Por Javier Couso
Publicado originalmente en El Mercurio, el 14 de julio de 2014
El acuerdo entre el Ejecutivo y las bancadas de gobierno y de oposición del Senado a propósito del proyecto de reforma tributaria ha suscitado una intensa polémica en partidos de la izquierda opositora, en el movimiento estudiantil e, incluso, en algunos sectores oficialistas. Todos ellos temen que el anterior marque un retorno a la denominada «democracia de los acuerdos» del periodo 1990-2010, que se caracteriza como una en que solo se «acordaba» aquello que la minoría de derecha estaba dispuesta a tolerar.
El origen de la desconfianza anotada es la sospecha de que lobistas vinculados a sectores empresariales (que están, como en pocas democracias consolidadas del mundo, extremadamente identificados con un solo sector político) hayan alterado el curso de acción que venía siguiendo el Gobierno en materia tributaria mediante oscuras negociaciones.
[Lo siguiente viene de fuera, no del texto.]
(* ===== verification/BackupApi.v ===== *)
(** * BackupApi: backups and restores, and what their controllers and endpoints use

    The objects of pkg/apis/cstor/v1 and pkg/apis/openebs.io/v1alpha1 of github.com/openebs/api
    that describe backups, with the other objects that the REST endpoints read; the constants
    and predicates of that package and of github.com/hashicorp/go-version are [BackupApi]; the
    passing of time, the identifiers of package uuid and the snapshot service of the target are
    classes on worlds. *)

From stdpp Require Import base gmap strings list sets pretty.
From Stdlib Require Import Ascii ZArith.
From coqutil Require Import Datatypes.RecordSetters.
From S2P Require Import Prelude Api Version VolumeApi PoolApi.
Import DoubleBraceUpdate.

(** ** Backups and restores *)

(** CStorBackupSpec of both versions. *)
Record CStorBackupSpec := {
  bs_BackupName : string;
  bs_VolumeName : string;
  bs_SnapName : string;
  bs_PrevSnapName : string;
  bs_BackupDest : string;
  bs_LocalSnap : bool;
}.

(** cstor/v1.CStorBackup and v1alpha1.CStorBackup *)
Record CStorBackup := { bkp_meta : ObjectMeta; bkp_Spec : CStorBackupSpec; bkp_Status : string }.
Record V1Alpha1CStorBackup := {
  abkp_meta : ObjectMeta;
  abkp_Spec : CStorBackupSpec;
  abkp_Status : string;
}.

(** cstor/v1.CStorCompletedBackup: the last two snapshots of a schedule that were backed up. *)
Record CStorCompletedBackup := {
  cb_meta : ObjectMeta;
  cb_BackupName : string;
  cb_VolumeName : string;
  cb_SecondLastSnapName : string;
  cb_LastSnapName : string;
}.
(** v1alpha1.CStorCompletedBackup has a CStorBackupSpec, in which SnapName is the second last
    snapshot and PrevSnapName the last one. *)
Record V1Alpha1CStorCompletedBackup := { acb_meta : ObjectMeta; acb_Spec : CStorBackupSpec }.

(** CStorRestoreSpec of both versions; the size is in bytes, as the capacities of [VolumeApi],
    and the counters are of type int. *)
Record CStorRestoreSpec := {
  rsp_RestoreName : string;
  rsp_VolumeName : string;
  rsp_RestoreSrc : string;
  rsp_MaxRetryCount : Z;
  rsp_RetryCount : Z;
  rsp_StorageClass : string;
  rsp_Size : Z;
  rsp_Local : bool;
}.
Record CStorRestore := { rst_meta : ObjectMeta; rst_Spec : CStorRestoreSpec; rst_Status : string }.
Record V1Alpha1CStorRestore := {
  arst_meta : ObjectMeta;
  arst_Spec : CStorRestoreSpec;
  arst_Status : string;
}.

#[export] Instance bkp_HasMeta : HasMeta CStorBackup :=
  {| meta := bkp_meta; with_meta m b := b {{ bkp_meta := m }} |}.
#[export] Instance abkp_HasMeta : HasMeta V1Alpha1CStorBackup :=
  {| meta := abkp_meta; with_meta m b := b {{ abkp_meta := m }} |}.
#[export] Instance cb_HasMeta : HasMeta CStorCompletedBackup :=
  {| meta := cb_meta; with_meta m b := b {{ cb_meta := m }} |}.
#[export] Instance acb_HasMeta : HasMeta V1Alpha1CStorCompletedBackup :=
  {| meta := acb_meta; with_meta m b := b {{ acb_meta := m }} |}.
#[export] Instance rst_HasMeta : HasMeta CStorRestore :=
  {| meta := rst_meta; with_meta m r := r {{ rst_meta := m }} |}.
#[export] Instance arst_HasMeta : HasMeta V1Alpha1CStorRestore :=
  {| meta := arst_meta; with_meta m r := r {{ arst_meta := m }} |}.

(** Assignments to Name and Labels of an object. *)
Definition meta_with_name (n : string) (m : ObjectMeta) : ObjectMeta := m {{ om_name := n }}.
Definition set_name {Obj} `{HasMeta Obj} (n : string) (o : Obj) : Obj :=
  with_meta (meta_with_name n (meta o)) o.
Definition set_labels {Obj} `{HasMeta Obj} (l : gmap string string) (o : Obj) : Obj :=
  with_meta (meta_with_labels l (meta o)) o.
Definition new_meta (n ns : string) (l : gmap string string) : ObjectMeta :=
  meta_empty {{ om_name := n }} {{ om_namespace := ns }} {{ om_labels := l }}.

(** Zero values, which a client returns with an error. *)
Definition backup_spec_zero : CStorBackupSpec :=
  {| bs_BackupName := ""; bs_VolumeName := ""; bs_SnapName := ""; bs_PrevSnapName := "";
     bs_BackupDest := ""; bs_LocalSnap := false |}.
Definition cb_zero : CStorCompletedBackup :=
  {| cb_meta := meta_empty; cb_BackupName := ""; cb_VolumeName := ""; cb_SecondLastSnapName := "";
     cb_LastSnapName := "" |}.
Definition acb_zero : V1Alpha1CStorCompletedBackup :=
  {| acb_meta := meta_empty; acb_Spec := backup_spec_zero |}.

(** ** Pods and storage classes *)

(** corev1.Pod, with the name and readiness of its containers. *)
Record Pod := {
  pd_meta : ObjectMeta;
  pd_NodeName : string;
  pd_ContainerStatuses : list (string * bool);
}.
#[export] Instance pd_HasMeta : HasMeta Pod :=
  {| meta := pd_meta; with_meta m p := p {{ pd_meta := m }} |}.

(** storagev1.StorageClass, which has no namespace. *)
Record StorageClass := { sc_meta : ObjectMeta; sc_Parameters : gmap string string }.
#[export] Instance sc_HasMeta : HasMeta StorageClass :=
  {| meta := sc_meta; with_meta m s := s {{ sc_meta := m }} |}.

(** ** The packages *)

Class BackupApi := {
  (** pkg/apis/types *)
  CStorPoolInstanceUIDLabelKey : string;
  (** pkg/apis/cstor/v1 *)
  BKPCStorStatusDone : string;
  BKPCStorStatusFailed : string;
  BKPCStorStatusInit : string;
  BKPCStorStatusPending : string;
  BKPCStorStatusInProgress : string;
  BKPCStorStatusInvalid : string;
  RSTCStorStatusEmpty : string;
  RSTCStorStatusDone : string;
  RSTCStorStatusFailed : string;
  RSTCStorStatusInit : string;
  RSTCStorStatusPending : string;
  RSTCStorStatusInProgress : string;
  RSTCStorStatusInvalid : string;
  bkp_IsSucceeded : CStorBackup → bool;
  bkp_IsFailed : CStorBackup → bool;
  bkp_IsPending : CStorBackup → bool;
  bkp_IsInInit : CStorBackup → bool;
  rst_IsSucceeded : CStorRestore → bool;
  rst_IsFailed : CStorRestore → bool;
  rst_IsPending : CStorRestore → bool;
  rst_IsInInit : CStorRestore → bool;
  (** pkg/apis/openebs.io/v1alpha1 *)
  ABKPCStorStatusDone : string;
  ABKPCStorStatusFailed : string;
  ABKPCStorStatusPending : string;
  ARSTCStorStatusEmpty : string;
  ARSTCStorStatusDone : string;
  ARSTCStorStatusFailed : string;
  ARSTCStorStatusPending : string;
  ARSTCStorStatusInProgress : string;
  ARSTCStorStatusInvalid : string;
  (** github.com/hashicorp/go-version *)
  go_version : Type;
  version_NewVersion : string → result go_version;
  version_LessThan : go_version → go_version → bool;
}.

(** What the components rely on: a predicate compares the status with its constant, the
    statuses of a backup are different, not empty and the same in both versions. *)
Class BackupApiLaws `{BackupApi} : Prop := {
  bkp_IsSucceeded_spec : ∀ b, bkp_IsSucceeded b = bool_decide (bkp_Status b = BKPCStorStatusDone);
  bkp_IsFailed_spec : ∀ b, bkp_IsFailed b = bool_decide (bkp_Status b = BKPCStorStatusFailed);
  bkp_IsPending_spec : ∀ b, bkp_IsPending b = bool_decide (bkp_Status b = BKPCStorStatusPending);
  bkp_IsInInit_spec : ∀ b, bkp_IsInInit b = bool_decide (bkp_Status b = BKPCStorStatusInit);
  rst_IsSucceeded_spec : ∀ r, rst_IsSucceeded r = bool_decide (rst_Status r = RSTCStorStatusDone);
  rst_IsFailed_spec : ∀ r, rst_IsFailed r = bool_decide (rst_Status r = RSTCStorStatusFailed);
  rst_IsPending_spec : ∀ r, rst_IsPending r = bool_decide (rst_Status r = RSTCStorStatusPending);
  rst_IsInInit_spec : ∀ r, rst_IsInInit r = bool_decide (rst_Status r = RSTCStorStatusInit);
  backup_statuses : NoDup ["" : string; BKPCStorStatusDone; BKPCStorStatusFailed; BKPCStorStatusInit;
    BKPCStorStatusPending; BKPCStorStatusInProgress; BKPCStorStatusInvalid];
  restore_statuses : NoDup [RSTCStorStatusEmpty; RSTCStorStatusDone; RSTCStorStatusFailed;
    RSTCStorStatusInit; RSTCStorStatusPending; RSTCStorStatusInProgress; RSTCStorStatusInvalid];
  restore_status_empty : RSTCStorStatusEmpty = "";
  backup_pending_same : ABKPCStorStatusPending = BKPCStorStatusPending;
  restore_inprogress_same : ARSTCStorStatusInProgress = RSTCStorStatusInProgress;
  restore_failed_same : ARSTCStorStatusFailed = RSTCStorStatusFailed;
}.

(** time.Sleep, in seconds: other processes act meanwhile. *)
Class Clock (W : Type) := { time_Sleep : Z → W → W }.
Definition sleep {W} `{!Clock W} (s : Z) : M W unit := λ w, (Ret tt, time_Sleep s w).

(** k8s.io/apimachinery/pkg/util/uuid *)
Class Uuid (W : Type) := { uuid_NewUUID : W → string * W }.

(** strconv.Atoi with its error. *)
Definition Atoi_error (s : string) : option error :=
  let ds := match bytes s with
            | a :: l => if Ascii.eqb a "-" || Ascii.eqb a "+" then l else a :: l
            | [] => []
            end in
  match ds, digits_value ds 0 with
  | [], _ | _, None => Some (Errorf "strconv.Atoi: parsing %q: invalid syntax" [s])
  | _, Some v =>
      let v := match bytes s with a :: _ => if Ascii.eqb a "-" then (- v)%Z else v | [] => v end in
      if ((minInt64 <=? v) && (v <=? maxInt64))%Z then None
      else Some (Errorf "strconv.Atoi: parsing %q: value out of range" [s])
  end.
(* ===== verification/TargetApi.v ===== *)
(** * TargetApi: what the volume manager uses of its surroundings

    The volume manager runs beside an iSCSI target (istgt).  It talks to the target over a Unix
    socket, edits the configuration file of the target and keeps the CStorVolume up to date.
    The socket, the file operations of the api package and the package variables it shares with
    the replication server are the class [Target]; constants and helpers of the api package are
    the class [TargetApi]. *)

From stdpp Require Import base gmap strings list sets pretty.
From Stdlib Require Import ZArith.
From S2P Require Import Prelude Api VolumeApi.

Class TargetApi := {
  (** pkg/util and pkg/apis/types *)
  util_IstgtConfPath : string;
  types_IstgtConfPath : string;
  IstgtReplicaCmd : string;
  IstgtRefreshCmd : string;
  IstgtResizeCmd : string;
  IstgtDRFCmd : string;
  DesiredReplicationFactorKey : string;
  IoWaitTime : Z;
  TotalWaitTime : Z;
  CStorVolumeKind : string;
  CStorAPIVersion : string;
  (** pkg/apis/cstor/v1: the methods of CStorVolume and of its conditions *)
  CStorVolumeResizing : string;
  CVStatusOffline : string;
  IsResizePending : CStorVolume → bool;
  IsDRFPending : CStorVolume → bool;
  IsConditionPresent : string → CStorVolume → bool;
  GetCVCondition : string → CStorVolume → CStorVolumeCondition;
  (** The time is the one of metav1.Now. *)
  GetResizeCondition : Z → CStorVolumeCondition;
  AddCondition : CStorVolumeCondition → list CStorVolumeCondition → list CStorVolumeCondition;
  UpdateCondition : CStorVolumeCondition → list CStorVolumeCondition → list CStorVolumeCondition;
  DeleteCondition : CStorVolumeCondition → list CStorVolumeCondition → list CStorVolumeCondition;
  AreSpecReplicasHealthy : CVStatus → CStorVolume → bool;
  GetRemovingReplicaID : CStorVolume → string;
  BuildScaleDownConfigData : string → CStorVolume → gmap string string;
  (** encoding/json.Unmarshal into a CVStatusResponse, for its list of statuses *)
  json_CVStatusResponse : string → result (list CVStatus);
}.

(** types.TargetNamespace and whether types.ConfFileMutex is held. *)
Record target_globals := { TargetNamespace : string; ConfFileLocked : bool }.

Class Target (W : Type) := {
  (** util.UnixSock *)
  SendCommand : string → W → result (list string) * W;
  (** util.FileOperator, all files with mode 0644: the path, the new contents; the path, the
      new line and the string that the replaced line has; the path and the lines by key *)
  file_Write : string → string → W → option error * W;
  file_Updatefile : string → string → string → W → option error * W;
  file_UpdateOrAppendMultipleLines : string → gmap string string → W → option error * W;
  tglobals : W → target_globals;
  with_tglobals : target_globals → W → W;
}.
Class TargetLaws (W : Type) `{!Target W} : Prop := {
  tglobals_with : ∀ g w, tglobals (with_tglobals g w) = g;
  SendCommand_tglobals : ∀ c w, tglobals (SendCommand c w).2 = tglobals w;
  Updatefile_tglobals : ∀ p v k w, tglobals (file_Updatefile p v k w).2 = tglobals w;
  MultipleLines_tglobals : ∀ p m w, tglobals (file_UpdateOrAppendMultipleLines p m w).2 = tglobals w;
}.

Section target.
Context {W : Type} `{!Target W}.

Definition set_tglobals (f : target_globals → target_globals) : M W unit :=
  λ w, (Ret tt, with_tglobals (f (tglobals w)) w).
Definition lock_as (b : bool) (g : target_globals) : target_globals :=
  {| TargetNamespace := TargetNamespace g; ConfFileLocked := b |}.

(** types.ConfFileMutex: one handler runs at a time. *)
Definition ConfFile_Lock : M W unit :=
  let* g := reads tglobals in
  if ConfFileLocked g then panic "Lock blocks" else set_tglobals (lock_as true).
Definition ConfFile_Unlock : M W unit :=
  let* g := reads tglobals in
  if ConfFileLocked g then set_tglobals (lock_as false) else panic "unlock of unlocked mutex".
Definition set_TargetNamespace (ns : string) : M W unit :=
  set_tglobals (λ g, {| TargetNamespace := ns; ConfFileLocked := ConfFileLocked g |}).
End target.

(** corev1.Event, for the fields that the volume manager writes. *)
Record Event_ := {
  event_meta : ObjectMeta;
  event_InvolvedKind : string;
  event_InvolvedAPIVersion : string;
  event_InvolvedObject : ObjectMeta;
  event_FirstTimestamp : Z;
  event_LastTimestamp : Z;
  event_Count : Z;
  event_Message : string;
  event_Reason : string;
  event_Type : string;
  event_Component : string;
  event_Host : string;
}.
Definition event_with_meta (m : ObjectMeta) (e : Event_) : Event_ :=
  {| event_meta := m; event_InvolvedKind := event_InvolvedKind e;
     event_InvolvedAPIVersion := event_InvolvedAPIVersion e;
     event_InvolvedObject := event_InvolvedObject e; event_FirstTimestamp := event_FirstTimestamp e;
     event_LastTimestamp := event_LastTimestamp e; event_Count := event_Count e;
     event_Message := event_Message e; event_Reason := event_Reason e; event_Type := event_Type e;
     event_Component := event_Component e; event_Host := event_Host e |}.
#[export] Instance event_HasMeta : HasMeta Event_ :=
  {| meta := event_meta; with_meta := event_with_meta |}.
(* ===== verification/VolumeTarget.v ===== *)
(** * VolumeTarget: the iSCSI target of a volume (pkg/controllers/volume-mgmt/volume/volume.go)

    The configuration file of the target, the commands that are sent to it and the validity of
    a CStorVolume. *)

From stdpp Require Import base gmap strings list sets pretty sorting.
From Stdlib Require Import Ascii ZArith Lia.
From coqutil Require Import Datatypes.RecordSetters.
From S2P Require Import Prelude Steps Api VolumeApi Zcmd PoolApi TargetApi.
Import DoubleBraceUpdate.

(** ** The configuration file *)

(** text/template ranges over a map in the order of its keys. *)
Definition key_le (a b : string * string) : Prop := String.leb a.1 b.1 = true.
#[export] Instance key_le_dec a b : Decision (key_le a b).
Proof. unfold key_le. apply _. Defined.
Definition sorted_entries (m : gmap string string) : list (string * string) :=
  merge_sort key_le (map_to_list m).

Definition quote : string := String (Ascii.ascii_of_nat 34) "".
Definition quoted (s : string) : string := quote +:+ s +:+ quote.

Definition global_section : list string := [
  "# Global section";
  "[Global]";
  "  NodeBase " +:+ quoted "iqn.2016-09.com.openebs.cstor";
  "  PidFile " +:+ quoted "/var/run/istgt.pid";
  "  AuthFile " +:+ quoted "/usr/local/etc/istgt/auth.conf";
  "  LogFile " +:+ quoted "/usr/local/etc/istgt/logfile";
  "  Luworkers 6";
  "  MediaDirectory " +:+ quoted "/mnt";
  "  Timeout 60";
  "  NopInInterval 20";
  "  TCPUserTimeout 120";
  "  MaxR2T 16";
  "  DiscoveryAuthMethod None";
  "  DiscoveryAuthGroup None";
  "  MaxSessions 32";
  "  MaxConnections 4";
  "  FirstBurstLength 262144";
  "  MaxBurstLength 1048576";
  "  MaxRecvDataSegmentLength 262144";
  "  MaxOutstandingR2T 16";
  "  DefaultTime2Wait 2";
  "  DefaultTime2Retain 20";
  "  OperationalMode 0";
  ""].

Definition portal_sections (targetIP : string) : list string := [
  "# UnitControl section";
  "[UnitControl]";
  "  AuthMethod None";
  "  AuthGroup None";
  "  Portal UC1 " +:+ targetIP +:+ ":3261";
  "  Netmask " +:+ targetIP +:+ "/8";
  "";
  "# PortalGroup section";
  "[PortalGroup1]";
  "  Portal DA1 " +:+ targetIP +:+ ":3260";
  "";
  "# InitiatorGroup section";
  "[InitiatorGroup1]";
  "  InitiatorName " +:+ quoted "ALL";
  "  Netmask " +:+ quoted "ALL";
  "";
  "[InitiatorGroup2]";
  "  InitiatorName " +:+ quoted "None";
  "  Netmask " +:+ quoted "None";
  ""].

Section conf.
Context `{VolumeApi}.

Definition unit_section (cv : CStorVolume) : list string := [
  "# LogicalUnit section";
  "[LogicalUnit1]";
  "  TargetName " +:+ name cv;
  "  TargetAlias nicknamefor-" +:+ name cv;
  "  Mapping PortalGroup1 InitiatorGroup1";
  "  AuthMethod None";
  "  AuthGroup None";
  "  UseDigest Auto";
  "  ReadOnly No";
  "  DesiredReplicationFactor " +:+ pretty (cv_DesiredReplicationFactor cv);
  "  ReplicationFactor " +:+ pretty (cv_ReplicationFactor cv);
  "  ConsistencyFactor " +:+ pretty (cv_ConsistencyFactor cv);
  "  UnitType Disk";
  "  UnitOnline Yes";
  "  BlockLength 512";
  "  QueueDepth 32";
  "  Luworkers 6";
  "  UnitInquiry " +:+ quoted "OpenEBS" +:+ " " +:+ quoted "iscsi" +:+ " " +:+ quoted "0" +:+ " "
    +:+ quoted (uid cv);
  "  PhysRecordLength 4096";
  "  LUN0 Storage " +:+ Quantity_String (cv_Capacity cv) +:+ " 32k";
  "  LUN0 Option Unmap Disable";
  "  LUN0 Option WZero Disable";
  "  LUN0 Option ATS Disable";
  "  LUN0 Option XCOPY Disable"].

Definition replica_line (r : string * string) : string := "  Replica " +:+ r.1 +:+ " " +:+ r.2.

(** The lines that istgtConfFile gives for a volume; the text ends with a newline. *)
Definition istgtConfFile (cv : CStorVolume) : list string :=
  global_section ++ portal_sections (cv_TargetIP cv) ++ unit_section cv ++
  (replica_line <$> sorted_entries (cv_KnownReplicas cv)).

Definition unlines (l : list string) : string :=
  foldr (λ s t, s +:+ String newline t) "" l.

(** The template is well formed and its fields exist, so that neither Parse nor Execute
    fails. *)
Definition CreateIstgtConf (cStorVolume : CStorVolume) : result string :=
  let cvObj :=
    if (cv_DesiredReplicationFactor cStorVolume =? 0)%Z
    then cStorVolume {{ cv_DesiredReplicationFactor := cv_ReplicationFactor cStorVolume }}
    else cStorVolume in
  OK (unlines (istgtConfFile cvObj)).
End conf.

(** ** Commands *)

Section target.
Context {W : Type} `{VolumeApi} `{TargetApi} `{GoRuntime} `{!Target W}.

(** Errors of the file and of the refresh are only logged. *)
Definition CreateVolumeTarget (cStorVolume : CStorVolume) : M W (option error) :=
  match CreateIstgtConf cStorVolume with
  | Err err => mret (Some (Wrapf err "failed to create istgtconf file data" []))
  | OK data =>
      let* _ := call (file_Write util_IstgtConfPath data) in
      let* _ := call (SendCommand IstgtRefreshCmd) in
      mret None
  end.

Definition extractReplicaStatusFromJSON (str : string) : result CVStatus :=
  match json_CVStatusResponse str with
  | Err err => Err err
  | OK [] => Err (Errorf "empty volume status from istgt" [])
  | OK (s :: _) => OK s
  end.

(** The indexes of strings.Index and strings.LastIndex, and the slice between them: a negative
    index panics. *)
Definition index_of (i : option nat) : Z := match i with Some n => Z.of_nat n | None => (-1)%Z end.
Definition string_slice (s : string) (low high : Z) : outcome string :=
  if (low <? 0)%Z || (high <? low)%Z || (Z.of_nat (String.length s) <? high)%Z
  then Panic "slice bounds out of range"
  else Ret (String.substring (Z.to_nat low) (Z.to_nat (high - low)) s).

(** fmt.Sprintf("%s", statuses) of a slice of strings. *)
Definition sprint_slice (l : list string) : string := "[" +:+ join " " l +:+ "]".

Definition GetVolumeStatus : M W (result CVStatus) :=
  let* r := call (SendCommand IstgtReplicaCmd) in
  match r with
  | Err err => mret (Err err)
  | OK statuses =>
      let stringResp := sprint_slice statuses in
      let jsonBeginIndex := index_of (index_byte "{"%char stringResp) in
      let jsonEndIndex := index_of (last_index_byte "}"%char stringResp) in
      if (jsonEndIndex <=? jsonBeginIndex)%Z then
        mret (Err (Errorf "invalid data from %v command" [IstgtReplicaCmd]))
      else
        let* json := lift (λ _, string_slice stringResp jsonBeginIndex (jsonEndIndex + 1)) in
        mret (extractReplicaStatusFromJSON json)
  end.

Definition getResizeCommand (cv : CStorVolume) : string :=
  IstgtResizeCmd +:+ " " +:+ name cv +:+ " " +:+ Quantity_String (cv_Capacity cv) +:+ " " +:+
  pretty IoWaitTime +:+ " " +:+ pretty TotalWaitTime.
Definition GetScaleUpCommand (cv : CStorVolume) : string :=
  IstgtDRFCmd +:+ " " +:+ name cv +:+ " " +:+ pretty (cv_DesiredReplicationFactor cv).
Definition GetScaleDownCommand (cv : CStorVolume) : string :=
  foldl (λ cmd '(repID, _), cmd +:+ repID +:+ " ")
    (IstgtDRFCmd +:+ " " +:+ name cv +:+ " " +:+ pretty (cv_DesiredReplicationFactor cv) +:+ " ")
    (go_range "GetScaleDownCommand" (cv_KnownReplicas cv)).

(** The first response that reports an error. *)
Definition rejected (sockResp : list string) : option string :=
  first_such (λ resp, strings_Contains resp "ERR") sockResp.

Definition ResizeTargetVolume (cStorVolume : CStorVolume) : M W (option error) :=
  let* r := call (SendCommand (getResizeCommand cStorVolume)) in
  match r with
  | Err err =>
      mret (Some (Wrapf err "failed to execute istgt %s command on volume %s"
                    [IstgtResizeCmd; name cStorVolume]))
  | OK sockResp =>
      match rejected sockResp with
      | Some resp =>
          mret (Some (Errorf "failed to execute istgt %s command on volume %s resp: %s"
                        [IstgtResizeCmd; name cStorVolume; resp]))
      | None =>
          let updateStorageVal :=
            "  LUN0 Storage " +:+ Quantity_String (cv_Capacity cStorVolume) +:+ " 32K" in
          let* _ := ConfFile_Lock in
          let* err := call (file_Updatefile util_IstgtConfPath updateStorageVal "LUN0 Storage") in
          match err with
          | Some err =>
              let* _ := ConfFile_Unlock in
              mret (Some (Wrapf err "failed to update %s file with %s details"
                            [util_IstgtConfPath; updateStorageVal]))
          | None => let* _ := ConfFile_Unlock in mret None
          end
      end
  end.

Definition ExecuteDesiredReplicationFactorCommand (cStorVolume : CStorVolume)
  (getDRFCmd : CStorVolume → string) : M W (option error) :=
  let* r := call (SendCommand (getDRFCmd cStorVolume)) in
  match r with
  | Err err =>
      mret (Some (Wrapf err "failed to execute istgtcontrol %s command on volume %s"
                    [IstgtDRFCmd; name cStorVolume]))
  | OK sockResp =>
      match rejected sockResp with
      | Some resp =>
          mret (Some (Errorf "failed to execute istgtcontrol %s command on volume %s resp: %s"
                        [IstgtDRFCmd; name cStorVolume; resp]))
      | None => mret None
      end
  end.
End target.

(** ** Validity *)

Definition CheckValidVolume (cv : CStorVolume) : option error :=
  if bool_decide (uid cv = "") then Some (Errorf "Invalid volume resource" [])
  else if bool_decide (cv_TargetIP cv = "") then Some (Errorf "targetIP cannot be empty" [])
  else if bool_decide (name cv = "") then Some (Errorf "volumeName cannot be empty" [])
  else if bool_decide (uid cv = "") then Some (Errorf "volumeID cannot be empty" [])
  else if (cv_Capacity cv =? 0)%Z then Some (Errorf "capacity cannot be zero" [])
  else if String.leb "1.3.0" (Current (vd_Status (cv_VersionDetails cv))) &&
          (cv_DesiredReplicationFactor cv =? 0)%Z
       then Some (Errorf "DesiredReplicationFactor cannot be zero" [])
  else if (cv_ReplicationFactor cv =? 0)%Z then Some (Errorf "replicationFactor cannot be zero" [])
  else if (cv_ConsistencyFactor cv =? 0)%Z then Some (Errorf "consistencyFactor cannot be zero" [])
  else if (cv_ReplicationFactor cv <? cv_ConsistencyFactor cv)%Z then
    Some (Errorf "replicationFactor cannot be less than consistencyFactor" [])
  else None.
Este escepticismo -que no advierte que el acuerdo alcanzado cumple con el programa de la Presidenta Bachelet- es producto de veinte años de lo que ahora se revela como una «democracia a medias», en que los representantes de la mayoría debieron ceder a lo que la minoría (y heredera política de la dictadura) consideraba aceptable. Esto fue posible gracias al poder de veto que tenía la minoría en virtud de un sistema electoral binominal que tiende al «empate», de los llamados «senadores designados» (que, se olvida, existieron hasta el 2005) y de leyes de supermayoría en materias claves (como la educación).
La democracia incompleta que exhibió Chile en las últimas dos décadas ha dejado como legado cultural en buena parte de la ciudadanía -y especialmente en los jóvenes- una profunda desconfianza respecto de los acuerdos entre las élites políticas, especialmente si son hechos a «puertas cerradas». Lo complicado de esto último es que -como lo saben quienes se dedican al análisis del funcionamiento de las democracias contemporáneas- incluso en las democracias más avanzadas el acuerdo entre diferentes sectores políticos es, en ocasiones, crucial.
En efecto, es difícil imaginar una democracia que pueda funcionar establemente en el largo plazo desechando completamente de la posibilidad de arribar a acuerdos entre gobierno y oposición. Dicho esto, es crucial que en Chile distingamos entre acuerdos espurios (que son el resultado de verdaderas extorsiones por parte de una minoría que impone un veto «regalado» por la dictadura) y acuerdos genuinamente democráticos; esto es, los que surjan de una libre deliberación entre sectores políticos inicialmente ubicados en posiciones antagónicas respecto de un tópico determinado, pero que en el debate posterior se abren a otras opciones.
Para generar un contexto en que los acuerdos tengan un legítimo espacio en el sistema democrático nacional -y sean, por tanto, dignos del apoyo generalizado de la ciudadanía cuando sucedan, que es lo que ocurre en las democracias sanas- no cabe sino expurgar del sistema constitucional chileno aquellas instituciones que han favorecido la extorsión de la minoría sobre la mayoría, lo que explica la insistencia de la Presidenta Bachelet en la necesidad de contar con una nueva Constitución.
Un ejemplo de cómo la minoría sigue refugiándose en una institucionalidad semidemocrática para evitar que la mayoría implemente legislativamente el programa que prometió al país es el intento de «ganar por secretaría», mediante frívolas acusaciones de inconstitucionalidad de casi cualquier proyecto con el que están en desacuerdo por motivos políticos («en Chile, todo lo que se mueve es inconstitucional», me planteaba hace unas semanas un constitucionalista extranjero interesado en los sucesos de nuestro país). Esta estrategia trivializa tanto la Carta Fundamental como el recurso al Tribunal Constitucional, entendido como garante último de la institucionalidad, y no como una arena más del debate legislativo.
Lo planteado más arriba indica que, sin una adecuada resolución del «problema constitucional chileno», será imposible que nuestro sistema político refleje la voluntad de las mayorías. Esto a su vez seguirá distorsionando y desprestigiando al propio sistema democrático e impidiendo que la generalidad de la población vuelva a creer en los acuerdos como algo positivo, y no como la injusta e irritante imposición por parte de minorías poderosas de sus intereses particulares. Por ello, solo cuando contemos con una Constitución Política que establezca una democracia plenamente mayoritaria (respetando los derechos humanos, por supuesto), será posible recuperar el prestigio de la política, de los políticos y de los acuerdos entre estos últimos.